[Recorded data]
---------------

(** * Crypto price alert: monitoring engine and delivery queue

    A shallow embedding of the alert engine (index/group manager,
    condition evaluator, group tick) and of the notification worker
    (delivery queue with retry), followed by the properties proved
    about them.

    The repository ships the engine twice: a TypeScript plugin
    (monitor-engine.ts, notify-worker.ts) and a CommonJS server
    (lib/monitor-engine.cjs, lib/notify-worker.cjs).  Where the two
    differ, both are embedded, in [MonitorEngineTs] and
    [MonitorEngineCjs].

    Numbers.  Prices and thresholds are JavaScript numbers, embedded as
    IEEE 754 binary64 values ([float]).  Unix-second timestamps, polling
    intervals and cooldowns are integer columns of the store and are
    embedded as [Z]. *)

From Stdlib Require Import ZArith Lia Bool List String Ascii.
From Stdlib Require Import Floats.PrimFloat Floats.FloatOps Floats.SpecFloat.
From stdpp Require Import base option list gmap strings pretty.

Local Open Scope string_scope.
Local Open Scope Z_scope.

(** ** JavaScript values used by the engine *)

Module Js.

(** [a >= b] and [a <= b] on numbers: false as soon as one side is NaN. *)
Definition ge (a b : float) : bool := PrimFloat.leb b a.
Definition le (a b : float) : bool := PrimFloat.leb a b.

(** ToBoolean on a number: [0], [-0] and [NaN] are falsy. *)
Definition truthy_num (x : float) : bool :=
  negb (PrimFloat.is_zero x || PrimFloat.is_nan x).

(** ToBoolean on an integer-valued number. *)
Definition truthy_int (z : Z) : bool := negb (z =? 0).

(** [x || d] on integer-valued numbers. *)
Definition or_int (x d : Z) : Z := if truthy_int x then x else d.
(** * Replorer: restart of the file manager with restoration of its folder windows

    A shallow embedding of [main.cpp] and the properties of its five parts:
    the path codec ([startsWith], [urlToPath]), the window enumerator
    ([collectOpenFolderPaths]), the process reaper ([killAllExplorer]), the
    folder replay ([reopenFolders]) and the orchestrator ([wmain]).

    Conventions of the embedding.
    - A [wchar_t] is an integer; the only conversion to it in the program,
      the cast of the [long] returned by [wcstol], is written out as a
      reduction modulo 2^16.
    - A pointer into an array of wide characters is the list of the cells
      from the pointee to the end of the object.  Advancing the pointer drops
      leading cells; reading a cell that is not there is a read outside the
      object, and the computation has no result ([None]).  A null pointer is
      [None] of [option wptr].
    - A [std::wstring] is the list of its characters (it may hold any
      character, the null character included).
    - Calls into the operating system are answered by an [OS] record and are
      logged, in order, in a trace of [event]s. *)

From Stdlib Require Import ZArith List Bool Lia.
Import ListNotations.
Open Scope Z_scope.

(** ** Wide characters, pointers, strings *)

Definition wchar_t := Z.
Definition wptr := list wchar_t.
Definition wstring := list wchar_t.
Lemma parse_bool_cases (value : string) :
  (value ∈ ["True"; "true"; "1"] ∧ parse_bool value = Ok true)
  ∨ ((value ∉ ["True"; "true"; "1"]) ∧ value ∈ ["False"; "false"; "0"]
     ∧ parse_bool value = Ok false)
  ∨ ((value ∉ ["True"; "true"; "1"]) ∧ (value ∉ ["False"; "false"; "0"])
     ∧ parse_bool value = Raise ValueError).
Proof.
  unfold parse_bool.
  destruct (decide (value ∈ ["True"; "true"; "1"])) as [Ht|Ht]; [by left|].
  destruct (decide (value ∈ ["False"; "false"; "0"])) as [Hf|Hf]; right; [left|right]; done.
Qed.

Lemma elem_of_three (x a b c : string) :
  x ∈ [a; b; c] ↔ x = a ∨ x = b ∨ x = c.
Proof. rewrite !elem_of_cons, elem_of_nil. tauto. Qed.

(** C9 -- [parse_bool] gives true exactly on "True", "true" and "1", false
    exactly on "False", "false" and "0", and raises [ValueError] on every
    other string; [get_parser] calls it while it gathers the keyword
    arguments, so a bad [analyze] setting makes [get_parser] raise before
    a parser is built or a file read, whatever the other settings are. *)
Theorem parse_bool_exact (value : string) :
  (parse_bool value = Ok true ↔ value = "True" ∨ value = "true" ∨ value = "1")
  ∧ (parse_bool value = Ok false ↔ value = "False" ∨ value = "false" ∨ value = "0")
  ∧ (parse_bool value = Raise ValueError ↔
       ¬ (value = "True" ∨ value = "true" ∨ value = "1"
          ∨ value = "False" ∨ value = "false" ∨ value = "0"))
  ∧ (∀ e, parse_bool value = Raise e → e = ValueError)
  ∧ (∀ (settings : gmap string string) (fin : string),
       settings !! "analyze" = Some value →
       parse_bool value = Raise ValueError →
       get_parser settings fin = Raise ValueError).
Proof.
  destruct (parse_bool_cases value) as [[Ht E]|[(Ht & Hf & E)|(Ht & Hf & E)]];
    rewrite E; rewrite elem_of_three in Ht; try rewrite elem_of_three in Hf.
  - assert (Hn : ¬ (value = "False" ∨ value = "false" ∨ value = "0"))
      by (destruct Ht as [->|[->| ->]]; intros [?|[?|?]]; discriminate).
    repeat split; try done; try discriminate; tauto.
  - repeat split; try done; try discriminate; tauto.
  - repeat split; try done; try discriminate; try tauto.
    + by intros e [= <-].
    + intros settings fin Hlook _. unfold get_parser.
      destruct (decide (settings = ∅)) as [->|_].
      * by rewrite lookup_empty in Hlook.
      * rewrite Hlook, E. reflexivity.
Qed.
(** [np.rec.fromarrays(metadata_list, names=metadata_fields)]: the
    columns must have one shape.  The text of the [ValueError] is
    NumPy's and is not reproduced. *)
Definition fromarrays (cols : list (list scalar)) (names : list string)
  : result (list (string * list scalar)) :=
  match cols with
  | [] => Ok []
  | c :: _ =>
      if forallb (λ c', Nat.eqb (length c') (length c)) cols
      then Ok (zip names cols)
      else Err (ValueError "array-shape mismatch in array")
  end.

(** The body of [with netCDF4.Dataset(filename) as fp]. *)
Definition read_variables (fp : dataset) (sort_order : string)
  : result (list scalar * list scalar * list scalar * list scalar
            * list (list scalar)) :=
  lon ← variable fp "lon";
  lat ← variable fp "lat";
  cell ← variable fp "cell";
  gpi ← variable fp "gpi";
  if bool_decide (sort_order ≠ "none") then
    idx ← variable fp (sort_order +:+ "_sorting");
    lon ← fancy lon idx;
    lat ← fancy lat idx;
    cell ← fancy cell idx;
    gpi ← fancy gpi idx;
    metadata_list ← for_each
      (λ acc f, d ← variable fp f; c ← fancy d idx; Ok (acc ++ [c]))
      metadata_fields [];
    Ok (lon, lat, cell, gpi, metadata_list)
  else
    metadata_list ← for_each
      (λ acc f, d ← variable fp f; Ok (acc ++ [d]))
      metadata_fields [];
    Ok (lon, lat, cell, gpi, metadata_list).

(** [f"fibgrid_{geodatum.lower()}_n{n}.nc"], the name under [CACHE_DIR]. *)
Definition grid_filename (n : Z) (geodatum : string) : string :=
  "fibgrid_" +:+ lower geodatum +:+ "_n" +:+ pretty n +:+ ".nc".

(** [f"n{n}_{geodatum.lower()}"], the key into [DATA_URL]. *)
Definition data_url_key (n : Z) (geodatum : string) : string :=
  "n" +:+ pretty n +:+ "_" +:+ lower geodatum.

---------------

EXERCISE AIM> Your response should be each line that includes the word "repeat", copied from the records.

TASK SOLUTION>
    repeat split; try done; try discriminate; tauto.
  - repeat split; try done; try discriminate; tauto.
  - repeat split; try done; try discriminate; try tauto.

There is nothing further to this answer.